> WHAT YOU HAVE TO DO
An accurate, complete copy of the records below is required.

[MATERIAL FOR THIS TASK — start]

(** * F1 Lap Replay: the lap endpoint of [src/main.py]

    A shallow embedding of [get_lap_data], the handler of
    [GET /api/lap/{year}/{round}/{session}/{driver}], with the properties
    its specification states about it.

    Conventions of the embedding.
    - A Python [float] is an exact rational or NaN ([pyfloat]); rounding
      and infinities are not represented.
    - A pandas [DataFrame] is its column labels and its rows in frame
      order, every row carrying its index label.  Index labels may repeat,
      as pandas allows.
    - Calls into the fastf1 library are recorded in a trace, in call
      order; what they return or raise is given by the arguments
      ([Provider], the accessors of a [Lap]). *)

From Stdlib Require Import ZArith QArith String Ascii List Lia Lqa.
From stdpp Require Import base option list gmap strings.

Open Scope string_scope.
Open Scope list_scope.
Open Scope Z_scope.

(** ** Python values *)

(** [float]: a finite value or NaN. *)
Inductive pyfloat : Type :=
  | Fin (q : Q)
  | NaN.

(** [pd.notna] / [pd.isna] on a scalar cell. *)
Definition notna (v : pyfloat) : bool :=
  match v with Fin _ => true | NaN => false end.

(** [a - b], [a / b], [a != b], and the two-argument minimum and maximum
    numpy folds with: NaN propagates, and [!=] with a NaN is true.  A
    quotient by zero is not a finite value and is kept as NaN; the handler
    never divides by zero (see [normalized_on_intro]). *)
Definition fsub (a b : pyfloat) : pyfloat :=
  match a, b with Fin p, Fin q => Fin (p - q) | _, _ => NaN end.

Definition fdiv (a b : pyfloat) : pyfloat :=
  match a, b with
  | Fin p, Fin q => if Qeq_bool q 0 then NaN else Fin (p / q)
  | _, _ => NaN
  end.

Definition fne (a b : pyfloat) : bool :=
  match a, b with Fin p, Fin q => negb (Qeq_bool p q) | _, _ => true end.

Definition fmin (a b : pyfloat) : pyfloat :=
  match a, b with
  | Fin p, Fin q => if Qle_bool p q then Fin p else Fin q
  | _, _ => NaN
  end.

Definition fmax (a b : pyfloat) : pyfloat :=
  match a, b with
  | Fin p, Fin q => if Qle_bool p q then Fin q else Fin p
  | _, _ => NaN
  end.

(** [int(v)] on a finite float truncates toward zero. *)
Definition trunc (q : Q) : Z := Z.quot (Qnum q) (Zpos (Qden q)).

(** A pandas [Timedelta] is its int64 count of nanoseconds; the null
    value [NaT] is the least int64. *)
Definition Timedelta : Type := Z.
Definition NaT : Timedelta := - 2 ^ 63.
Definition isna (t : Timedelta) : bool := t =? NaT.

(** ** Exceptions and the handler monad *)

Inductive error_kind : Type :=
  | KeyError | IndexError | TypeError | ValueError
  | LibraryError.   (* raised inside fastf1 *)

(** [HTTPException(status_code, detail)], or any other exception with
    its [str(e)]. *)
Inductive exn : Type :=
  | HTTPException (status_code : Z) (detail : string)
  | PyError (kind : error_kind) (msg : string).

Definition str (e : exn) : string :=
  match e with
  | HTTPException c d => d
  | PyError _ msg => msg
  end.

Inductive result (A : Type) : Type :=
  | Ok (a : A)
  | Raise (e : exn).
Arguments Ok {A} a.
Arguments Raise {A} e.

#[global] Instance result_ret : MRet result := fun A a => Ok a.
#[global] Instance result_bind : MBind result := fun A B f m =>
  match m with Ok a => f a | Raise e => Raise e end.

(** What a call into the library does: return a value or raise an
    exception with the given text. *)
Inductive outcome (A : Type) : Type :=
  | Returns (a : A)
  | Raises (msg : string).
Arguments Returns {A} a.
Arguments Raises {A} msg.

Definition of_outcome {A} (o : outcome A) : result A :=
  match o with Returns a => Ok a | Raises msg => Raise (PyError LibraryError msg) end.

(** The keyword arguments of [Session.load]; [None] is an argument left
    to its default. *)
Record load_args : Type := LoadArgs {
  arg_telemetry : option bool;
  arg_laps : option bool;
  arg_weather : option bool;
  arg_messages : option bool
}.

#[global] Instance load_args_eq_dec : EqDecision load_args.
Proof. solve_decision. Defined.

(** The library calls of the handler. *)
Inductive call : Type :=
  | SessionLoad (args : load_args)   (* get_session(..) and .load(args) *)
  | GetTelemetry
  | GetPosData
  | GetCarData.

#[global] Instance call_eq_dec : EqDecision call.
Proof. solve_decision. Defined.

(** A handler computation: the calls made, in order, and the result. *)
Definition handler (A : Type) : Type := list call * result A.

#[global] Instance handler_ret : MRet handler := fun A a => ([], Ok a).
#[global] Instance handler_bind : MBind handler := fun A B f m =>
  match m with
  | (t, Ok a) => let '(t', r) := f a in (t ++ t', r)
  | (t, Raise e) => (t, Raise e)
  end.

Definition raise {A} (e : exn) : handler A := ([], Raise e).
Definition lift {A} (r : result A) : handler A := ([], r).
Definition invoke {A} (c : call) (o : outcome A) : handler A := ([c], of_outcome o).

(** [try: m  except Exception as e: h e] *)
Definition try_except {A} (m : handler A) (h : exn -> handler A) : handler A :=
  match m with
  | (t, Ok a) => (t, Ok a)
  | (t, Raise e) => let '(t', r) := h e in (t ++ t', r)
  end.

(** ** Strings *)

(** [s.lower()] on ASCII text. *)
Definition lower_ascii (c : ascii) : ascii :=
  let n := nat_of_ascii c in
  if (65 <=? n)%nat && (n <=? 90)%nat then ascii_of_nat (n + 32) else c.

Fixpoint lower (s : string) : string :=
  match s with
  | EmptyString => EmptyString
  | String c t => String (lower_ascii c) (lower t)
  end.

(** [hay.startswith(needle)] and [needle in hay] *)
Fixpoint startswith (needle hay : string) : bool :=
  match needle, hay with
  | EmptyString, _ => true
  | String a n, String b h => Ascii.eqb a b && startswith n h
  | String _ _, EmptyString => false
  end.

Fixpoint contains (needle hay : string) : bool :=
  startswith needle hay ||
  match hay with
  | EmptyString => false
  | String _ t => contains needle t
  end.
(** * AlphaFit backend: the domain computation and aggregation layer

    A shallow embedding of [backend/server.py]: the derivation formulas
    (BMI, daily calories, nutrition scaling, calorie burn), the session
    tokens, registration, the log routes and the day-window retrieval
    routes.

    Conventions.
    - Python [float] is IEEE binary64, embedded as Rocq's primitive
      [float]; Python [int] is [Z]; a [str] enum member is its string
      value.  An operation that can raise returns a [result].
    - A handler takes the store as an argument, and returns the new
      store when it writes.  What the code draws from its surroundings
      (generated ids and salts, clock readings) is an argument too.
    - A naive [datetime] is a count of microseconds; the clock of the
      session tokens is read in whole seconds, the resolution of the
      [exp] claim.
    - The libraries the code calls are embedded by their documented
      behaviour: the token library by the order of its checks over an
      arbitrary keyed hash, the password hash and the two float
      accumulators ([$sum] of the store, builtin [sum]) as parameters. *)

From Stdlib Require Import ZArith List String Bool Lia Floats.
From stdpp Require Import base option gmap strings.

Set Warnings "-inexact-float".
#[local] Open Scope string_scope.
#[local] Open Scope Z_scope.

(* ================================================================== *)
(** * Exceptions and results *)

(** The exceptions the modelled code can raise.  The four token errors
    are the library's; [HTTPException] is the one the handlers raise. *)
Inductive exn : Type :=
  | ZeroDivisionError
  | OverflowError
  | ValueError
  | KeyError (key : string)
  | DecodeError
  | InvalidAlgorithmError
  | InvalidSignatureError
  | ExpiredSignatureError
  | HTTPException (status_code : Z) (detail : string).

[MATERIAL FOR THIS TASK — finish]

> RESPONSE AREA
(** * F1 Lap Replay: the lap endpoint of [src/main.py]

    A shallow embedding of [get_lap_data], the handler of
    [GET /api/lap/{year}/{round}/{session}/{driver}], with the properties
    its specification states about it.

    Conventions of the embedding.
    - A Python [float] is an exact rational or NaN ([pyfloat]); rounding
      and infinities are not represented.
    - A pandas [DataFrame] is its column labels and its rows in frame
      order, every row carrying its index label.  Index labels may repeat,
      as pandas allows.
    - Calls into the fastf1 library are recorded in a trace, in call
      order; what they return or raise is given by the arguments
      ([Provider], the accessors of a [Lap]). *)

From Stdlib Require Import ZArith QArith String Ascii List Lia Lqa.
From stdpp Require Import base option list gmap strings.

Open Scope string_scope.
Open Scope list_scope.
Open Scope Z_scope.

(** ** Python values *)

(** [float]: a finite value or NaN. *)
Inductive pyfloat : Type :=
  | Fin (q : Q)
  | NaN.

(** [pd.notna] / [pd.isna] on a scalar cell. *)
Definition notna (v : pyfloat) : bool :=
  match v with Fin _ => true | NaN => false end.

(** [a - b], [a / b], [a != b], and the two-argument minimum and maximum
    numpy folds with: NaN propagates, and [!=] with a NaN is true.  A
    quotient by zero is not a finite value and is kept as NaN; the handler
    never divides by zero (see [normalized_on_intro]). *)
Definition fsub (a b : pyfloat) : pyfloat :=
  match a, b with Fin p, Fin q => Fin (p - q) | _, _ => NaN end.

Definition fdiv (a b : pyfloat) : pyfloat :=
  match a, b with
  | Fin p, Fin q => if Qeq_bool q 0 then NaN else Fin (p / q)
  | _, _ => NaN
  end.

Definition fne (a b : pyfloat) : bool :=
  match a, b with Fin p, Fin q => negb (Qeq_bool p q) | _, _ => true end.

Definition fmin (a b : pyfloat) : pyfloat :=
  match a, b with
  | Fin p, Fin q => if Qle_bool p q then Fin p else Fin q
  | _, _ => NaN
  end.

Definition fmax (a b : pyfloat) : pyfloat :=
  match a, b with
  | Fin p, Fin q => if Qle_bool p q then Fin q else Fin p
  | _, _ => NaN
  end.

(** [int(v)] on a finite float truncates toward zero. *)
Definition trunc (q : Q) : Z := Z.quot (Qnum q) (Zpos (Qden q)).

(** A pandas [Timedelta] is its int64 count of nanoseconds; the null
    value [NaT] is the least int64. *)
Definition Timedelta : Type := Z.
Definition NaT : Timedelta := - 2 ^ 63.
Definition isna (t : Timedelta) : bool := t =? NaT.

(** ** Exceptions and the handler monad *)

Inductive error_kind : Type :=
  | KeyError | IndexError | TypeError | ValueError
  | LibraryError.   (* raised inside fastf1 *)

(** [HTTPException(status_code, detail)], or any other exception with
    its [str(e)]. *)
Inductive exn : Type :=
  | HTTPException (status_code : Z) (detail : string)
  | PyError (kind : error_kind) (msg : string).

Definition str (e : exn) : string :=
  match e with
  | HTTPException c d => d
  | PyError _ msg => msg
  end.

Inductive result (A : Type) : Type :=
  | Ok (a : A)
  | Raise (e : exn).
Arguments Ok {A} a.
Arguments Raise {A} e.

#[global] Instance result_ret : MRet result := fun A a => Ok a.
#[global] Instance result_bind : MBind result := fun A B f m =>
  match m with Ok a => f a | Raise e => Raise e end.

(** What a call into the library does: return a value or raise an
    exception with the given text. *)
Inductive outcome (A : Type) : Type :=
  | Returns (a : A)
  | Raises (msg : string).
Arguments Returns {A} a.
Arguments Raises {A} msg.

Definition of_outcome {A} (o : outcome A) : result A :=
  match o with Returns a => Ok a | Raises msg => Raise (PyError LibraryError msg) end.

(** The keyword arguments of [Session.load]; [None] is an argument left
    to its default. *)
Record load_args : Type := LoadArgs {
  arg_telemetry : option bool;
  arg_laps : option bool;
  arg_weather : option bool;
  arg_messages : option bool
}.

#[global] Instance load_args_eq_dec : EqDecision load_args.
Proof. solve_decision. Defined.

(** The library calls of the handler. *)
Inductive call : Type :=
  | SessionLoad (args : load_args)   (* get_session(..) and .load(args) *)
  | GetTelemetry
  | GetPosData
  | GetCarData.

#[global] Instance call_eq_dec : EqDecision call.
Proof. solve_decision. Defined.

(** A handler computation: the calls made, in order, and the result. *)
Definition handler (A : Type) : Type := list call * result A.

#[global] Instance handler_ret : MRet handler := fun A a => ([], Ok a).
#[global] Instance handler_bind : MBind handler := fun A B f m =>
  match m with
  | (t, Ok a) => let '(t', r) := f a in (t ++ t', r)
  | (t, Raise e) => (t, Raise e)
  end.

Definition raise {A} (e : exn) : handler A := ([], Raise e).
Definition lift {A} (r : result A) : handler A := ([], r).
Definition invoke {A} (c : call) (o : outcome A) : handler A := ([c], of_outcome o).

(** [try: m  except Exception as e: h e] *)
Definition try_except {A} (m : handler A) (h : exn -> handler A) : handler A :=
  match m with
  | (t, Ok a) => (t, Ok a)
  | (t, Raise e) => let '(t', r) := h e in (t ++ t', r)
  end.

(** ** Strings *)

(** [s.lower()] on ASCII text. *)
Definition lower_ascii (c : ascii) : ascii :=
  let n := nat_of_ascii c in
  if (65 <=? n)%nat && (n <=? 90)%nat then ascii_of_nat (n + 32) else c.

Fixpoint lower (s : string) : string :=
  match s with
  | EmptyString => EmptyString
  | String c t => String (lower_ascii c) (lower t)
  end.

(** [hay.startswith(needle)] and [needle in hay] *)
Fixpoint startswith (needle hay : string) : bool :=
  match needle, hay with
  | EmptyString, _ => true
  | String a n, String b h => Ascii.eqb a b && startswith n h
  | String _ _, EmptyString => false
  end.

Fixpoint contains (needle hay : string) : bool :=
  startswith needle hay ||
  match hay with
  | EmptyString => false
  | String _ t => contains needle t
  end.
(** * AlphaFit backend: the domain computation and aggregation layer

    A shallow embedding of [backend/server.py]: the derivation formulas
    (BMI, daily calories, nutrition scaling, calorie burn), the session
    tokens, registration, the log routes and the day-window retrieval
    routes.

    Conventions.
    - Python [float] is IEEE binary64, embedded as Rocq's primitive
      [float]; Python [int] is [Z]; a [str] enum member is its string
      value.  An operation that can raise returns a [result].
    - A handler takes the store as an argument, and returns the new
      store when it writes.  What the code draws from its surroundings
      (generated ids and salts, clock readings) is an argument too.
    - A naive [datetime] is a count of microseconds; the clock of the
      session tokens is read in whole seconds, the resolution of the
      [exp] claim.
    - The libraries the code calls are embedded by their documented
      behaviour: the token library by the order of its checks over an
      arbitrary keyed hash, the password hash and the two float
      accumulators ([$sum] of the store, builtin [sum]) as parameters. *)

From Stdlib Require Import ZArith List String Bool Lia Floats.
From stdpp Require Import base option gmap strings.

Set Warnings "-inexact-float".
#[local] Open Scope string_scope.
#[local] Open Scope Z_scope.

(* ================================================================== *)
(** * Exceptions and results *)

(** The exceptions the modelled code can raise.  The four token errors
    are the library's; [HTTPException] is the one the handlers raise. *)
Inductive exn : Type :=
  | ZeroDivisionError
  | OverflowError
  | ValueError
  | KeyError (key : string)
  | DecodeError
  | InvalidAlgorithmError
  | InvalidSignatureError
  | ExpiredSignatureError
  | HTTPException (status_code : Z) (detail : string).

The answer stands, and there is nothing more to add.